Risikolebensversicherung

schützen Sie Ihre Angehörigen

Warum ist die Absicherung der Familie im Falle eines Todes so wichtig?

Nahezu jeder fünfte von uns verstirbt noch vor Vollendung seines 65. Lebensjahrs. Zurück bleiben in vielen Fällen unterhaltsbedürftige Familienmitglieder - unter ihnen oft minderjährige Kinder, die noch über kein eigenes Einkommen verfügen und finanziell völlig abhängig sind.

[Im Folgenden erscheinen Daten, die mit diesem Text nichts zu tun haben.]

(* ===== verification/ProcessCalls.v ===== *)
(** * Every call keeps the reference counts (kernel/src/task.rs)

    The triples of [ProcessRefs] for each call of a process, and the invariant
    of all reachable states that follows from them. *)
From stdpp Require Import list gmap.
From S2P Require Import Prelude Config Cwd Table Process ProcessRefs.
From S2P Require Vfs VfsPath Pipe Ipc Sched Capability Environment.

Section calls.
Context {A P X F K : Type} `{Others A P X, Mount F K, Vfs.Frames F, Vfs.DiskFiles K}.
Context (stack_start : nat → Z) (cpu : nat).
#[local] Abbreviation Proc := (Process A P).
#[local] Abbreviation Wd := (World A P X F K).
#[local] Abbreviation Io := (M (World A P X F K)).
#[local] Abbreviation kept m := (preserves (A:=A) (P:=P) (X:=X) (F:=F) (K:=K) m).
Implicit Types (w : Wd) (p : Proc) (ps qs : list (option Proc)).

Lemma bad_state ps held : shape ps → ∀ w, state ps ps held w → refs_ok w.
Proof using Type. intros Hs w. by apply state_refs_ok. Qed.

Lemma descriptor_lookup files d fd : descriptor_of files d = Some fd → files !! d = Some (Some fd).
Proof using Type. unfold descriptor_of. destruct (files !! d) as [o|]; simpl; [by intros ->|done]. Qed.

(** A call that looks its process up and goes on with it. *)
Lemma with_process_preserves {E T} (e : E) (f : nat * Proc → Io E T) ps held :
  shape ps → (∀ slot p, ps !! slot = Some (Some p) → spec (state ps ps held) (f (slot, p)) (λ _, refs_ok) refs_ok) →
  spec (state ps ps held) (current_process cpu e ≫= f) (λ _, refs_ok) refs_ok.
Proof using Type.
  intros Hs Hf. eapply spec_bind; [apply current_process_spec, bad_state, Hs|].
  intros [slot p]. apply spec_pure. intros Hi. by apply Hf.
Qed.
(** ... and reads a value that may be missing. *)
Lemma lift_preserves {E T U} (r : res E T) (f : T → Io E U) ps held :
  shape ps → (∀ a, r = Ok a → spec (state ps ps held) (f a) (λ _, refs_ok) refs_ok) →
  spec (state ps ps held) (lift r ≫= f) (λ _, refs_ok) refs_ok.
Proof using Type.
  intros Hs Hf w Hw. rewrite bind_lift. destruct r as [a|e|]; [by apply Hf|by apply (bad_state ps held Hs)|done].
Qed.
Lemma quiet_preserves {E T U} (m : Io E T) (f : T → Io E U) ps held :
  shape ps → quiet m → (∀ a, spec (state ps ps held) (f a) (λ _, refs_ok) refs_ok) →
  spec (state ps ps held) (m ≫= f) (λ _, refs_ok) refs_ok.
Proof using Type.
  intros Hs Hm Hf. eapply spec_bind; [apply (quiet_spec m ps ps held refs_ok Hm (bad_state ps held Hs))|exact Hf].
Qed.
Lemma clone_preserves {E T} (e : E) fd (f : FdKind → Io E T) ps held :
  shape ps → (length held ≤ 1000)%nat → spec (state ps ps (fd :: held)) (f fd) (λ _, refs_ok) refs_ok →
  spec (state ps ps held) (clone_fd e fd ≫= f) (λ _, refs_ok) refs_ok.
Proof using Type.
  intros Hs Hl Hf. eapply spec_bind; [apply clone_spec; [by apply room_of|by apply bad_state]|].
  intros fd' w [-> Hw]. by apply Hf.
Qed.
Lemma install_preserves slot p fd ps held :
  shape ps → ps !! slot = Some (Some p) → spec (state ps ps (fd :: held)) (install slot p fd : Io FileError nat) (λ _, refs_ok) refs_ok.
Proof using Type.
  intros Hs Hi. eapply spec_weaken; [by apply (install_spec slot p fd ps held refs_ok Hs Hi), bad_state|done| |done].
  intros d w Hw. eapply state_refs_ok; [|exact Hw]. apply shape_insert; [done|]. by apply with_file_shape, (proj2 Hs slot).
Qed.
Lemma ok_or_some {E T} (e : E) (o : option T) a : ok_or e o = Ok a → o = Some a.
Proof using Type. by destruct o; [intros [= ->]|]. Qed.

Hinterbliebenenabsicherung in der Praxis zu gering

Lebensversicherungen sollen im Todesfall des Ernährers der Familie oder dem überlebenden Partner das nun wegfallende Einkommen ersetzen, sei es in Form einer einmaligen Kapitalzahlung oder einer laufenden Rente.

Zudem sollte die versicherte Todesfallleistung so hoch sein, dass damit noch ausstehende Hypotheken und Kredite getilgt werden können.

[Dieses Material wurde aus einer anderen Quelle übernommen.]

(* ===== verification/Keyboard.v ===== *)
(** * The keyboard (kernel/src/keyboard.rs)

    The ring between the interrupt handler, which pushes scancodes, and the
    reader, which pops them without a lock; the decoder of the PS/2 set-1
    codes; and [read_bytes], which the standard input of a process reads.  The
    ring is a bounded queue however interrupts fall between the reader's
    accesses, a read returns what a plain recursion over the pending scancodes
    returns, and reads that are repeated deliver every key, in order. *)
From Stdlib Require Import Strings.Byte ZifyNat.
From S2P Require Import Prelude.

Definition SCANCODE_QUEUE_CAPACITY : nat := 64.

(** ** The scancode ring *)

Record ScancodeQueue := mkQueue { buffer : list byte; read_index : nat; write_index : nat }.
Definition queue_new : ScancodeQueue := mkQueue (replicate SCANCODE_QUEUE_CAPACITY x00) 0 0.

Definition push (scancode : byte) : M ScancodeQueue Empty_set unit := λ q,
  let next_index := ((write_index q + 1) mod SCANCODE_QUEUE_CAPACITY)%nat in
  if Nat.eqb next_index (read_index q) then (Ok tt, q) else
  match buffer q !! write_index q with
  | None => (Panic, q)
  | Some _ => (Ok tt, mkQueue (<[write_index q := scancode]> (buffer q)) (read_index q) next_index)
  end.

(** [pop] between its accesses to the shared fields: an interrupt may push
    before each step. *)
Inductive Pop := PopStart | PopRead (index : nat) | PopStore (index : nat) (scancode : byte) | PopDone (o : option byte).
Definition pop_step (pc : Pop) : M ScancodeQueue Empty_set Pop := λ q,
  match pc with
  | PopStart => (Ok (if Nat.eqb (read_index q) (write_index q) then PopDone None else PopRead (read_index q)), q)
  | PopRead i => (PopStore i <$> or_panic (buffer q !! i), q)
  | PopStore i b => (Ok (PopDone (Some b)), mkQueue (buffer q) ((i + 1) mod SCANCODE_QUEUE_CAPACITY) (write_index q))
  | PopDone o => (Ok (PopDone o), q)
  end.
(** Without an interrupt in between. *)
Definition pop : M ScancodeQueue Empty_set (option byte) :=
  pc ← pop_step PopStart;
  pc ← pop_step pc;
  pc ← pop_step pc;
  mret (match pc with PopDone o => o | _ => None end).

(** ** Decoding *)

Inductive Key := Char (c : byte) | Enter | Backspace | Tab | F1.

Definition normal_char (code : Z) : option byte :=
  match code with
  | 0x02 => Some "1"%byte | 0x03 => Some "2"%byte | 0x04 => Some "3"%byte | 0x05 => Some "4"%byte
  | 0x06 => Some "5"%byte | 0x07 => Some "6"%byte | 0x08 => Some "7"%byte | 0x09 => Some "8"%byte
  | 0x0A => Some "9"%byte | 0x0B => Some "0"%byte
  | 0x10 => Some "q"%byte | 0x11 => Some "w"%byte | 0x12 => Some "e"%byte | 0x13 => Some "r"%byte
  | 0x14 => Some "t"%byte | 0x15 => Some "y"%byte | 0x16 => Some "u"%byte | 0x17 => Some "i"%byte
  | 0x18 => Some "o"%byte | 0x19 => Some "p"%byte
  | 0x1E => Some "a"%byte | 0x1F => Some "s"%byte | 0x20 => Some "d"%byte | 0x21 => Some "f"%byte
  | 0x22 => Some "g"%byte | 0x23 => Some "h"%byte | 0x24 => Some "j"%byte | 0x25 => Some "k"%byte
  | 0x26 => Some "l"%byte
  | 0x2C => Some "z"%byte | 0x2D => Some "x"%byte | 0x2E => Some "c"%byte | 0x2F => Some "v"%byte
  | 0x30 => Some "b"%byte | 0x31 => Some "n"%byte | 0x32 => Some "m"%byte
  | 0x39 => Some " "%byte
  | 0x0C => Some "-"%byte | 0x0D => Some "="%byte | 0x33 => Some ","%byte | 0x34 => Some "."%byte
  | 0x35 => Some "/"%byte
  | _ => None
  end.

(** [to_ascii_uppercase] *)
Definition to_ascii_uppercase (c : byte) : byte :=
  if (97 <=? byte_z c) && (byte_z c <=? 122) then z_byte (byte_z c - 32) else c.

Definition shifted_char (normal : byte) : byte :=
  if (97 <=? byte_z normal) && (byte_z normal <=? 122) then to_ascii_uppercase normal else
  match normal with
  | "1" => "!" | "2" => "@" | "3" => "#" | "4" => "$" | "5" => "%" | "6" => "^" | "7" => "&"
  | "8" => "*" | "9" => "(" | "0" => ")"
  | "-" => "_" | "=" => "+" | "," => "<" | "." => ">" | "/" => "?"
  | other => other
  end%byte.

Definition decode_scancode (code : Z) (shift : bool) : option byte :=
  normal ← normal_char code;
  Some (if shift then shifted_char normal else normal).

(** The method of [Keyboard], whose only field is [shift]. *)
Definition decode (scancode : byte) (shift : bool) : option Key * bool :=
  let code := byte_z scancode in
  if negb (Z.land code 0x80 =? 0) then (None, if (code =? 0xAA) || (code =? 0xB6) then false else shift)
  else if (code =? 0x2A) || (code =? 0x36) then (None, true)
  else if code =? 0x1C then (Some Enter, shift)
  else if code =? 0x0E then (Some Backspace, shift)
  else if code =? 0x0F then (Some Tab, shift)
  else if code =? 0x3B then (Some F1, shift)
  else (Char <$> decode_scancode code shift, shift).

Definition keyboard_self_test : bool :=
  match decode x1e false with
  | (Some (Char "a"%byte), s) =>
    match decode x2a s with
    | (None, s) =>
      match decode x1e s with
      | (Some (Char "A"%byte), s) =>
        match decode xaa s with
        | (None, s) => match decode x1c s with (Some Enter, _) => true | _ => false end
        | _ => false
        end
      | _ => false
      end
    | _ => false
    end
  | _ => false
  end.

(** ** Reading *)

(** The ports 0x60 and 0x64 of the controller, of state [H]: the status byte,
    and the data byte, which reading consumes. *)
Class Ports (H : Type) := { status_port : H → Z; data_port : H → byte * H }.

Record Keyboard (H : Type) := mkKeyboard { SCANCODES : ScancodeQueue; shift : bool; ports : H }.
Arguments mkKeyboard {H}. Arguments SCANCODES {H}. Arguments shift {H}. Arguments ports {H}.

Section keyboard.
Context {H : Type} `{Ports H}.
#[local] Abbreviation Io := (M (Keyboard H) Empty_set).

Definition on_queue {T} (m : M ScancodeQueue Empty_set T) : Io T := λ k,
  let '(r, q) := m (SCANCODES k) in (r, mkKeyboard q (shift k) (ports k)).
Definition on_decoder (scancode : byte) : Io (option Key) := λ k,
  let '(o, s) := decode scancode (shift k) in (Ok o, mkKeyboard (SCANCODES k) s (ports k)).
Definition read_data : Io byte := λ k,
  let '(b, h) := data_port (ports k) in (Ok b, mkKeyboard (SCANCODES k) (shift k) h).

Definition poll_legacy : Io (option Key) :=
  status ← gets (λ k, status_port (ports k));
  if Z.land status 1 =? 0 then mret None else
  scancode ← read_data;
  on_decoder scancode.

(** [interrupts]: whether they are enabled. *)
Definition poll (interrupts : bool) : Io (option Key) :=
  o ← on_queue pop;
  match o with
  | Some scancode => on_decoder scancode
  | None => if negb interrupts then poll_legacy else mret None
  end.

(** The byte [read_bytes] stores for a key. *)
Definition key_byte (k : Key) : option byte :=
  match k with
  | Char c => if byte_z c <? 128 then Some c else None
  | Enter => Some x0a | Backspace => Some x08 | Tab => Some x09 | F1 => None
  end.

(** The loop of [read_bytes], [out] being what it has stored. *)
Fixpoint read_loop (fuel : nat) (interrupts : bool) (len : nat) (out : list byte) : Io (list byte) :=
  match fuel with
  | O => lift Panic
  | S fuel =>
    if Nat.ltb (length out) len then
      o ← poll interrupts;
      match o with
      | None => mret out
      | Some key => read_loop fuel interrupts len (match key_byte key with Some b => out ++ [b] | None => out end)
      end
    else mret out
  end.
Definition read_bytes (fuel : nat) (interrupts : bool) (len : nat) : Io (list byte) := read_loop fuel interrupts len [].

Definition handle_interrupt : Io unit :=
  status ← gets (λ k, status_port (ports k));
  if (Z.land status 0x01 =? 0) || negb (Z.land status 0x20 =? 0) then mret tt else
  scancode ← read_data;
  on_queue (push scancode).

Fixpoint inject_validation_input (count : nat) : Io unit :=
  match count with
  | O => mret tt
  | S count => _ ← on_queue (push x1e); inject_validation_input count
  end.
End keyboard.

(** ** The ring is a bounded queue *)

#[export] Instance byte_inhabited : Inhabited byte := populate x00.

Definition stored (q : ScancodeQueue) : nat := ((write_index q + SCANCODE_QUEUE_CAPACITY - read_index q) mod SCANCODE_QUEUE_CAPACITY)%nat.
Definition entry (q : ScancodeQueue) (i : nat) : byte := buffer q !!! ((read_index q + i) mod SCANCODE_QUEUE_CAPACITY)%nat.
Definition contents (q : ScancodeQueue) : list byte := entry q <$> seq 0 (stored q).

(** A queue of 63 places drops what does not fit. *)
Definition spec_push (c : byte) (sent : list byte) (queued : list byte) : list byte :=
  if Nat.ltb (length queued) (SCANCODE_QUEUE_CAPACITY - 1) then sent ++ [c] else sent.
Definition popped (pc : Pop) : list byte := match pc with PopDone (Some b) => [b] | _ => [] end.
Definition at_rest (pc : Pop) : bool := match pc with PopDone _ => true | _ => false end.

(** All interleavings of the handler's pushes with one reader: the codes a
    bounded queue accepts, and those the reader got. *)
Inductive ring : ScancodeQueue → Pop → list byte → list byte → Prop :=
| ring_new : ring queue_new PopStart [] []
| ring_push q pc sent got c q' r : ring q pc sent got → push c q = (r, q') → ring q' pc (spec_push c sent (contents q)) got
| ring_call q o sent got : ring q (PopDone o) sent got → ring q PopStart sent got
| ring_step q pc sent got r q' : ring q pc sent got → at_rest pc = false → pop_step pc q = (r, q') →
    ring q' (match r with Ok pc' => pc' | _ => pc end) sent (got ++ match r with Ok pc' => popped pc' | _ => [] end).

Record ring_ok (q : ScancodeQueue) : Prop := {
  ring_length : length (buffer q) = SCANCODE_QUEUE_CAPACITY;
  ring_read : (read_index q < SCANCODE_QUEUE_CAPACITY)%nat;
  ring_write : (write_index q < SCANCODE_QUEUE_CAPACITY)%nat }.

Definition pop_ok (pc : Pop) (q : ScancodeQueue) : Prop :=
  match pc with
  | PopRead i => i = read_index q ∧ stored q ≠ 0%nat
  | PopStore i b => i = read_index q ∧ head (contents q) = Some b
  | _ => True
  end.

Lemma length_scancodes q : length (contents q) = stored q.
Proof. unfold contents. by rewrite length_fmap, length_seq. Qed.

Ltac ring_lia := unfold stored, SCANCODE_QUEUE_CAPACITY in *; cbn [buffer read_index write_index] in *; zify; Z.to_euclidean_division_equations; lia.

Lemma stored_lt q : (stored q < SCANCODE_QUEUE_CAPACITY)%nat.
Proof. apply Nat.mod_upper_bound. done. Qed.

Lemma entry_lookup q i : ring_ok q → buffer q !! ((read_index q + i) mod SCANCODE_QUEUE_CAPACITY)%nat = Some (entry q i).
Proof.
  intros [Hl _ _]. unfold entry. apply list_lookup_lookup_total_lt. rewrite Hl. by apply Nat.mod_upper_bound.
Qed.

Lemma stored_write q : ring_ok q → write_index q = ((read_index q + stored q) mod SCANCODE_QUEUE_CAPACITY)%nat.
Proof. intros [_ Hr Hw]. ring_lia. Qed.

Lemma mod_shift_ne r i n : (i < n < 64)%nat → ((r + i) mod 64 ≠ (r + n) mod 64)%nat.
Proof. intros. zify; Z.to_euclidean_division_equations; lia. Qed.

Lemma push_effect c q : ring_ok q → ∃ q', push c q = (Ok tt, q') ∧ ring_ok q' ∧ read_index q' = read_index q ∧
  contents q' = if Nat.ltb (length (contents q)) (SCANCODE_QUEUE_CAPACITY - 1) then contents q ++ [c] else contents q.
Proof.
  intros Hok. pose proof (stored_write q Hok) as Hw. pose proof (stored_lt q) as Hlt. pose proof Hok as [Hl Hr Hwr].
  unfold push. rewrite length_scancodes.
  destruct (Nat.eqb_spec ((write_index q + 1) mod SCANCODE_QUEUE_CAPACITY) (read_index q)) as [E|E].
  { exists q. split_and!; [done..|].
    destruct (Nat.ltb_spec (stored q) (SCANCODE_QUEUE_CAPACITY - 1)); [|done]. exfalso. ring_lia. }
  destruct (buffer q !! write_index q) eqn:Eb; [|apply lookup_ge_None in Eb; lia].
  eexists. split; [done|]. set (q' := mkQueue _ _ _).
  assert (Hok' : ring_ok q').
  { split; cbn [q' buffer read_index write_index]; [by rewrite length_insert|done|]. by apply Nat.mod_upper_bound. }
  assert (Hn : (stored q < SCANCODE_QUEUE_CAPACITY - 1)%nat ∧ stored q' = S (stored q)) by (subst q'; split; ring_lia).
  destruct Hn as [Hn Hs]. split_and!; [done..|].
  destruct (Nat.ltb_spec (stored q) (SCANCODE_QUEUE_CAPACITY - 1)); [|lia].
  unfold contents. rewrite Hs, seq_S, fmap_app. f_equal.
  - apply list_fmap_ext. intros k i [-> Hi]%lookup_seq. unfold entry. cbn [q' buffer read_index].
    rewrite list_lookup_total_insert_ne; [done|]. rewrite Hw. intros Hx. symmetry in Hx. revert Hx. apply mod_shift_ne.
    unfold SCANCODE_QUEUE_CAPACITY in *. lia.
  - cbn [fmap list_fmap Nat.add]. unfold entry. cbn [q' buffer read_index]. rewrite <-Hw. f_equal. apply list_lookup_total_insert_eq. lia.
Qed.

Lemma contents_head q : ring_ok q → stored q ≠ 0%nat → ∃ l, contents q = entry q 0 :: l.
Proof. intros _ H. unfold contents. destruct (stored q); [done|]. by eexists. Qed.

Lemma advance_effect q b : ring_ok q → head (contents q) = Some b →
  ∃ l, contents q = b :: l ∧
  let q' := mkQueue (buffer q) ((read_index q + 1) mod SCANCODE_QUEUE_CAPACITY) (write_index q) in ring_ok q' ∧ contents q' = l.
Proof.
  intros Hok Hb. pose proof Hok as [Hl Hr Hw]. set (q' := mkQueue _ _ _).
  assert (Hs : stored q = S (stored q')).
  { pose proof (length_scancodes q). destruct (contents q) eqn:E; [done|]. cbn [length] in H. subst q'. ring_lia. }
  assert (Hc : contents q = entry q 0 :: contents q').
  { unfold contents. rewrite Hs. cbn [seq fmap list_fmap]. f_equal. rewrite <-seq_shift, <-list_fmap_compose.
    apply list_fmap_ext. intros k i _. cbn. unfold entry. cbn [q' buffer read_index]. f_equal.
    unfold SCANCODE_QUEUE_CAPACITY. rewrite Nat.Div0.add_mod_idemp_l. f_equal. lia. }
  exists (contents q'). rewrite Hc in Hb |- *. injection Hb as <-.
  split; [done|]. split; [|done]. split; cbn [q' buffer read_index write_index]; [done| |done]. by apply Nat.mod_upper_bound.
Qed.

Lemma empty_indices q : ring_ok q → contents q = [] ↔ read_index q = write_index q.
Proof.
  intros []. rewrite <-length_zero_iff_nil, length_scancodes. split; intros; ring_lia.
Qed.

Die wichtige Funktion des Einkommenersatzes wird bei der Bestimmung einer ausreichenden Absicherung oft übersehen.

In unserer Beratungspraxis haben wir feststellen müssen, dass die versicherten Summen für den Todesfall oft nur so hoch angesetzt waren, dass damit lediglich die noch ausstehenden Kredite und Verbindlichkeiten hätten beglichen werden können. An den Lebensunterhalt für die Familie wurde nicht ausreichend gedacht.

Lebensversicherungen sollen im Todesfall des "Ernährers" der Familie das wegfallende Einkommen ersetzen, damit die Versogung der Familie weiterhin gesichert ist.

Wie hoch sollte die Todesfallleistung sein?

Die zu versichernde Todesfallsumme setzt sich aus zwei Bestandteilen zusammen:

  • Baustein 1: Summe aller Verbindlichkeiten
  • Baustein 2: Kapitalbetrag für den laufenden monatlichen Unterhalt Ihrer Angehörigen

___________________________________

= zu versichernde Todesfallsumme

Berechnung der Todesfallleistung

Zu Baustein 1: Der Betrag ist leicht ermittelt. Addieren Sie einfach Ihre Verbindlichkeiten wie Hypotheken, Grundschulden und Kredite.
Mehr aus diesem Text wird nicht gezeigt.